Warp Trace for PC

Jun 19, 2016

9 minutes read

This post introduces a GPU performance profiling technique called Warp Trace for PC, using extensions available in OpenGL 4.5 on NVIDIA hardware.

These tools were developed during the research process for our SIGGRAPH 2016 paper Efficient GPU Rendering of Subdivision Surfaces using Adaptive Quadtrees, or AQT for short. Check it out if you are at all interested in real-time subdivision surfaces.

The warp trace idea was inspired by the work of Ste Tovey and his team at Sony, as well as hardware engineers at AMD. See the end of the post for more information.

Warp speed

In past generations of computer graphics hardware, performance was indicated by “triangles per second” or “fill rate”. These terms refer in part to fixed function hardware dedicated to tasks such as rasterizing, and in part to DRAM memory bandwidth.

In 2016, DRAM bandwidth remains an important factor, but scene cost is now typically dominated by shader warp execution.

A shader warp represents a shader micro-program processing a batch, or warp, of data. The term is NVIDIA-specific, but the concept applies to all major GPUs.

A warp consists of a number of parallel threads on a GPU core, each executing the shader code for a single data element. In graphics workloads, a vertex shader warp transforms one vertex per thread, a fragment shader warp shades one fragment per thread, and so on.

Warp execution time is affected by:

the number of warps launched by the draw or dispatch,
the number of instructions executed by the shader,
the time spent waiting for memory requests or other fixed function hardware,
occupancy, or how many warps the GPU can manage simultaneously, which is limited by the amount of hardware resources (such as floating point registers) the shader requires.

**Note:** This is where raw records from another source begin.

(** X: for all [Id], [ShortId] and [NodeId] values, whatever the length of
    their buffers, [cmp] is a strict total order: [Equal] exactly on equal
    values, antisymmetric, and [Less] is transitive. *)
Theorem identifier_cmp_total_order :
  strict_total_order (@cmp Id Ord_Id) /\ strict_total_order (@cmp ShortId Ord_ShortId)
  /\ strict_total_order (@cmp NodeId Ord_NodeId).
Proof. split; [exact Id_total|split; [exact ShortId_total|exact NodeId_total]]. Qed.

(** X: the same holds for the collections [Ids], [ShortIds] and
    [NodeIds]: their [cmp] is a strict total order, equal exactly on equal
    sequences. *)
Theorem collection_cmp_total_order :
  strict_total_order (@cmp Ids Ord_Ids) /\ strict_total_order (@cmp ShortIds Ord_ShortIds)
  /\ strict_total_order (@cmp NodeIds Ord_NodeIds).
Proof.
  split; [|split].
  - apply (total_order_map length_first_cmp ids_0); [|exact (length_first_cmp_total Id_total)].
    intros [a] [b] E. cbn in E. congruence.
  - apply (total_order_map length_first_cmp short_ids_0);
      [|exact (length_first_cmp_total ShortId_total)].
    intros [a] [b] E. cbn in E. congruence.
  - apply (total_order_map length_first_cmp node_ids_0);
      [|exact (length_first_cmp_total NodeId_total)].
    intros [a] [b] E. cbn in E. congruence.
Qed.

(** ** Text and serde *)

Lemma Id_from_str_encode : forall sha d,
  (forall l, (CHECKSUM_LENGTH <= length (sha l))%nat) ->
  Id_from_str sha (encode_cb58_with_checksum sha d) = Id_from_slice d.
Proof. intros sha d Hsha. unfold Id_from_str. rewrite cb58_roundtrip by exact Hsha. reflexivity. Qed.

Lemma ShortId_from_str_encode : forall sha d,
  (forall l, (CHECKSUM_LENGTH <= length (sha l))%nat) ->
  ShortId_from_str sha (encode_cb58_with_checksum sha d) = ShortId_from_slice d.
Proof.
  intros sha d Hsha. unfold ShortId_from_str. rewrite cb58_roundtrip by exact Hsha.
  reflexivity.
Qed.

Lemma NodeId_from_str_encode : forall sha d,
  (forall l, (CHECKSUM_LENGTH <= length (sha l))%nat) -> (20 <= length d)%nat ->
  NodeId_from_str sha (encode_cb58_with_checksum sha d) = NodeId_from_slice d.
Proof.
  intros sha d Hsha Hd. unfold NodeId_from_str.
  rewrite strip_unprefixed by (apply encode_safe || (apply encode_length_min; assumption)).
  cbn [bind]. rewrite cb58_roundtrip by exact Hsha. reflexivity.
Qed.

Lemma NodeId_from_str_to_string : forall sha x,
  (forall l, (CHECKSUM_LENGTH <= length (sha l))%nat) ->
  NodeId_from_str sha (NodeId_to_string sha x) = NodeId_from_slice (node_id_d x).
Proof.
  intros sha x Hsha. unfold NodeId_to_string, NodeId_from_str.
  rewrite strip_prefixed by apply encode_safe. cbn [bind].
  rewrite cb58_roundtrip by exact Hsha. reflexivity.
Qed.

Because all threads of a warp execute together, when the execution path diverges between threads, the number of instructions executed becomes the sum of all paths taken.

For a more detailed introduction to modern GPU architecture, see Kayvon Fatahalian’s presentation on the matter.

Profiling warps

Unfortunately, current PC profiling tools do not target warps. Instead, we record GPU timestamps between draw calls and measure the elapsed time. To check for fixed-function bottlenecks, we query pipeline counters using the graphics API: number of pixels rasterized, number of triangles culled, etc.

With timestamps and counters, we can make and test hypotheses about performance by changing the scene and shaders, re-measuring, and drawing conclusions from the results - engines often have a mechanism for live-loading data & shader changes to make this more efficient.

However, it would be nice if we could see the warps, and thanks to NVIDIA GL extensions, we can! Here is a primitive demonstration of the warp trace profiler that I wrote for our paper:

In the image, a 3D render of a sphere is overlaid with a 2D timeline representation of the shader warps executed by a single GPU core.

Purple rectangles represent the vertex shader (VS), pink the tessellation control (TCS, hull) shader, green the tessellation evaluation (TES, domain) shader, and orange the fragment (FS, pixel) shader.

From a cursory glance, it’s straightforward to tell that VS time is short, TCS time is quite long, TES time is moderate with a moderate number of warps, and FS time is short but involves many warps. With warp trace, the relative frequency & cost of each shader stage is shown in an intuitive manner.

Zooming in, we can see that the tiny number on each warp is a custom ID, allowing warp timespans to be correlated to input data:

Summary information is given in the top right corner, which hopefully backs up our conclusions, and also gives hard numbers by which code & data modifications can be measured.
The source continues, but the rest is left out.